Stored items from a collection

Definition validateQuantity (value : string) : option rejection :=
  if decide (value = ""%string) then Some (invalid "quantity" "is required")
  else if ContainsAny value ["e"; "E"]%char then Some (invalid "quantity" "must not use scientific notation")
  else if has_prefix_char "-" value then Some (invalid "quantity" "must not be negative")
  else if has_prefix_char "+" value then Some (invalid "quantity" "must not have a leading plus sign")
  else
    let '(integer, fraction, hasPoint) := Cut "." value in
    if decide (integer = ""%string) then
      Some (invalid "quantity" "must have at least one digit before the decimal point")
    else if hasPoint && bool_decide (fraction = ""%string) then
      Some (invalid "quantity" "must have at least one digit after the decimal point")
    else if negb (allDigits integer) || (hasPoint && negb (allDigits fraction)) then
      Some (invalid "quantity" "must be a decimal number")
    else if decide (maxIntegerDigits < String.length (trim_left0 integer))%nat then
      Some (invalid "quantity" ("must have at most " +:+ fmt_d (Z.of_nat maxIntegerDigits) +:+ " digits before the decimal point"))
    else if decide (maxFractionDigits < String.length fraction)%nat then
      Some (invalid "quantity" ("must have at most " +:+ fmt_d (Z.of_nat maxFractionDigits) +:+ " digits after the decimal point"))
    else None.

(** [int(maxBackfillAge.Hours()/24)] *)
Definition backfill_days : Z := maxBackfillAge / 3600000000000 / 24.

Definition validateOccurredAt (occurredAt now : Time) : option rejection :=
  if IsZero occurredAt then Some (invalid "occurred_at" "is required")
  else if After occurredAt (now + maxClockSkew) then Some (invalid "occurred_at" "must not be in the future")
  else if Before occurredAt (now - maxBackfillAge) then
    Some (mkRejection 422 codeTooOld
      ("occurred_at is more than " +:+ fmt_d backfill_days +:+ " days old; use the backfill path"))
  else None.

(** The first check that fails decides. *)
Definition validate (req : eventRequest) (now : Time) : option rejection :=
  match validateString "tenant_id" (req_TenantID req) with
  | Some err => Some err
  | None =>
  match validateString "meter" (req_Meter req) with
  | Some err => Some err
  | None =>
  match validateString "idempotency_key" (req_IdempotencyKey req) with
  | Some err => Some err
  | None =>
  match validateQuantity (req_Quantity req) with
  | Some err => Some err
  | None => validateOccurredAt (req_OccurredAt req) now
  end end end end.

(** ** Lemmas *)

Lemma cut_prefix_spec p s r : cut_prefix p s = Some r <-> s = p +:+ r.
Proof.
  revert s. induction p as [|a p IH]; intros s; cbn [cut_prefix].
  - change ("" +:+ r) with r. split; [by intros [= ->]|by intros ->].
  - change (String a p +:+ r) with (String a (p +:+ r)). destruct s as [|b s]; [done|].
    destruct (decide (a = b)) as [->|Hab]; [rewrite IH; split; [by intros ->|by intros [= ->]]|].
    split; [done|]. by intros [= -> _].
Qed.

Lemma cut_any_spec ps s : cut_any ps s = None <-> forall p r, p ∈ ps -> s <> p +:+ r.
Proof.
  induction ps as [|p ps IH]; cbn [cut_any].
  - split; [|done]. intros _ p r H. by apply elem_of_nil in H.
  - destruct (cut_prefix p s) as [r|] eqn:E.
    + split; [done|]. intros H. apply cut_prefix_spec in E. destruct (H p r); [left|done].
    + rewrite IH. split; intros H q r; [|by intros Hq; apply H; right].
      intros [->|Hq]%elem_of_cons; [|by apply H]. intros E'%cut_prefix_spec. congruence.
Qed.

Lemma cut_any_shrinks ps s r : (forall p, p ∈ ps -> p <> ""%string) -> cut_any ps s = Some r ->
  (String.length r < String.length s)%nat.
Proof.
  intros Hne. induction ps as [|p ps IH]; cbn [cut_any]; [done|].
  destruct (cut_prefix p s) as [t|] eqn:E.
  - intros [= ->]. apply cut_prefix_spec in E as ->. rewrite str_length_app.
    assert (p <> ""%string) by (apply Hne; left). destruct p; [done|]. cbn. lia.
  - apply IH. intros q Hq. apply Hne. by right.
Qed.

Lemma trim_prefixes_length n ps s : (forall p, p ∈ ps -> p <> ""%string) ->
  (String.length (trim_prefixes n ps s) <= String.length s)%nat.
Proof.
  intros Hne. revert s. induction n as [|n IH]; intros s; cbn [trim_prefixes]; [lia|].
  destruct (cut_any ps s) as [r|] eqn:E; [|lia]. apply cut_any_shrinks in E; [|done]. specialize (IH r). lia.
Qed.

(** Nothing is trimmed exactly when no prefix matches. *)
Lemma trim_prefixes_id ps s : (forall p, p ∈ ps -> p <> ""%string) ->
  trim_prefixes (String.length s) ps s = s <-> cut_any ps s = None.
Proof.
  intros Hne. destruct s as [|c s]; cbn [String.length trim_prefixes].
  - split; [|done]. intros _. apply cut_any_spec. intros p r Hp. apply Hne in Hp. by destruct p.
  - destruct (cut_any ps (String c s)) as [r|] eqn:E; [|done]. split; [|done]. intros H.
    apply cut_any_shrinks in E; [|done]. pose proof (trim_prefixes_length (String.length s) ps r Hne) as L. rewrite H in L. lia.
Qed.
(* ===== verification/Instances.v ===== *)
(** * A small instance of the log's interface

    A log that is a list: an implementation of [LogStore] on which the theorems
    proved against the interface can be run. It is not declared as an
    instance. *)

From S2P Require Import Prelude Decimal Quantity Bytes Record LogSpec GoTime Event.

Definition list_LogStore : LogStore (list (list byte)).
Proof.
  refine {| ls_Append p s := (Ok (Z.of_nat (length s)), s ++ [p]);
            ls_Read off s := (match (if off <? 0 then None else s !! Z.to_nat off) with
                              | Some p => Ok p | None => Err ErrOffsetOutOfRange end, s);
            ls_NextOffset s := Ok (Z.of_nat (length s));
            ls_holds s rs := s = rs |}.
  - by intros s rs p r s' <- _ [= <- <-].
  - intros s rs off r s' <- [= <- <-]. split; [done|]. split.
    + intros Hoff. destruct (off <? 0) eqn:E; [done|]. by rewrite lookup_ge_None_2 by lia.
    + intros p Hoff. rewrite (proj2 (Z.ltb_ge off 0)) by lia. by destruct (s !! Z.to_nat off); intros [= ->].
  - by intros s rs <-.
Defined.
Inductive response_body : Type :=
| acceptedResponse (Offset : Z)
| errorResponse (Code Detail : string).

Record response : Type := mkResponse {
  resp_status : Z;
  resp_body : response_body
}.

#[global] Instance response_body_eq_dec : EqDecision response_body.
Proof. solve_decision. Defined.

#[global] Instance response_eq_dec : EqDecision response.
Proof. solve_decision. Defined.

(** ** Operations *)

Definition internalError : rejection := mkRejection 500 "internal_error" "could not accept event".

Definition writeJSON (status : Z) (body : response_body) : response := mkResponse status body.

Definition writeError (rej : rejection) : response :=
  writeJSON (rej_status rej) (errorResponse (rej_code rej) (rej_detail rej)).

(** [dec.Decode(&req)] of the body behind its limit. *)
Definition decode_request (body : list byte) : res json_err eventRequest :=
  Decoder_Decode request_fields zero_request (Some maxBodyBytes) body.

Section Handler.
Context {S : Type} `{LogStore S}.

(** The message of a decoding error. *)
Variable err_text : list byte -> json_err -> string.

Definition Handler_decode (body : list byte) : res rejection eventRequest :=
  match decode_request body with
  | Ok req => Ok req
  | Err ErrTooLarge => Err (mkRejection 413 codeMalformed "request body too large")
  | Err err => Err (mkRejection 400 codeMalformed (err_text body err))
  end.

(** The event built from a request received at [receivedAt]. *)
Definition request_event (req : eventRequest) (receivedAt : Time) : UsageEvent :=
  let e := mkEvent (req_TenantID req) (req_Meter req) (req_Quantity req) (req_OccurredAt req)
             (UTC receivedAt) (req_IdempotencyKey req) None in
  mkEvent (ev_TenantID e) (ev_Meter e) (ev_Quantity e) (ev_OccurredAt e)
    (ev_ReceivedAt e) (ev_IdempotencyKey e) (Some (Fingerprint e)).

Definition ServeHTTP (body : list byte) (now1 now2 : Time) (log : S) : response * S :=
  match Handler_decode body with
  | Err rej => (writeError rej, log)
  | Ok req =>
  match validate req now1 with
  | Some rej => (writeError rej, log)
  | None =>
  match event_Encode (request_event req now2) with
  | None => (writeError internalError, log)
  | Some record =>
  match ls_Append record log with
  | (Err _, log') => (writeError internalError, log')
  | (Ok offset, log') => (writeJSON 202 (acceptedResponse offset), log')
  end end end end.

(** ** Lemmas *)

Lemma validate_not_202 req now r : validate req now = Some r -> rej_status r = 400 \/ rej_status r = 422.
Proof.
  unfold validate. intros Hv.
  destruct (validateString "tenant_id" _) eqn:E1; [simplify_eq; left; by apply validateString_code in E1 as []|].
  destruct (validateString "meter" _) eqn:E2; [simplify_eq; left; by apply validateString_code in E2 as []|].
  destruct (validateString "idempotency_key" _) eqn:E3; [simplify_eq; left; by apply validateString_code in E3 as []|].
  destruct (validateQuantity _) eqn:E4; [simplify_eq; left; by apply validateQuantity_code in E4 as []|].
  unfold validateOccurredAt in Hv. cases_if; simplify_eq; auto.
Qed.

(** An event built from a validated request is one the later stages rely on. *)
Definition billable (e : UsageEvent) : Prop :=
  good_field (ev_TenantID e) /\ good_field (ev_Meter e) /\ good_field (ev_IdempotencyKey e) /\
  good_quantity (ev_Quantity e) /\ ev_Fingerprint e = Some (Fingerprint e).

Lemma request_event_billable req now1 now2 : validate req now1 = None -> billable (request_event req now2).
Proof. intros (H1 & H2 & H3 & H4 & _)%validate_None. done. Qed.

Definition accepts (body : list byte) (now1 now2 : Time) (record : list byte) : Prop :=
  exists req, decode_request body = Ok req /\ validate req now1 = None /\
    event_Encode (request_event req now2) = Some record.

(** What a JSON decoder makes of any body: well-formed text, and a time whose
    offset is in minutes. *)
Definition request_text (req : eventRequest) : Prop :=
  text_utf8 (req_TenantID req) /\ text_utf8 (req_Meter req) /\ text_utf8 (req_Quantity req) /\
  text_utf8 (req_IdempotencyKey req) /\ zone (req_OccurredAt req) mod 60 = 0.

Lemma decode_request_text body req : decode_request body = Ok req -> request_text req.
Proof.
  apply Decoder_Decode_inv; [|split_and!; try apply utf8_nil; done].
  repeat (constructor; [intros v s s' e (H1 & H2 & H3 & H4 & H5) E; cbn [snd] in E;
    first [apply store_string_utf8 in E as [-> |(x & Hx & ->)] | apply store_time_zone in E as (x & -> & Hx); [|done]]; by split_and!|]). constructor.
Qed.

Instructions for the task
Begin at the line that has "if decide (value" in the entries above; stop after the line that has "else if ContainsAny". Transcribe exactly those lines and no others.

Solution
  if decide (value = ""%string) then Some (invalid "quantity" "is required")
  else if ContainsAny value ["e"; "E"]%char then Some (invalid "quantity" "must not use scientific notation")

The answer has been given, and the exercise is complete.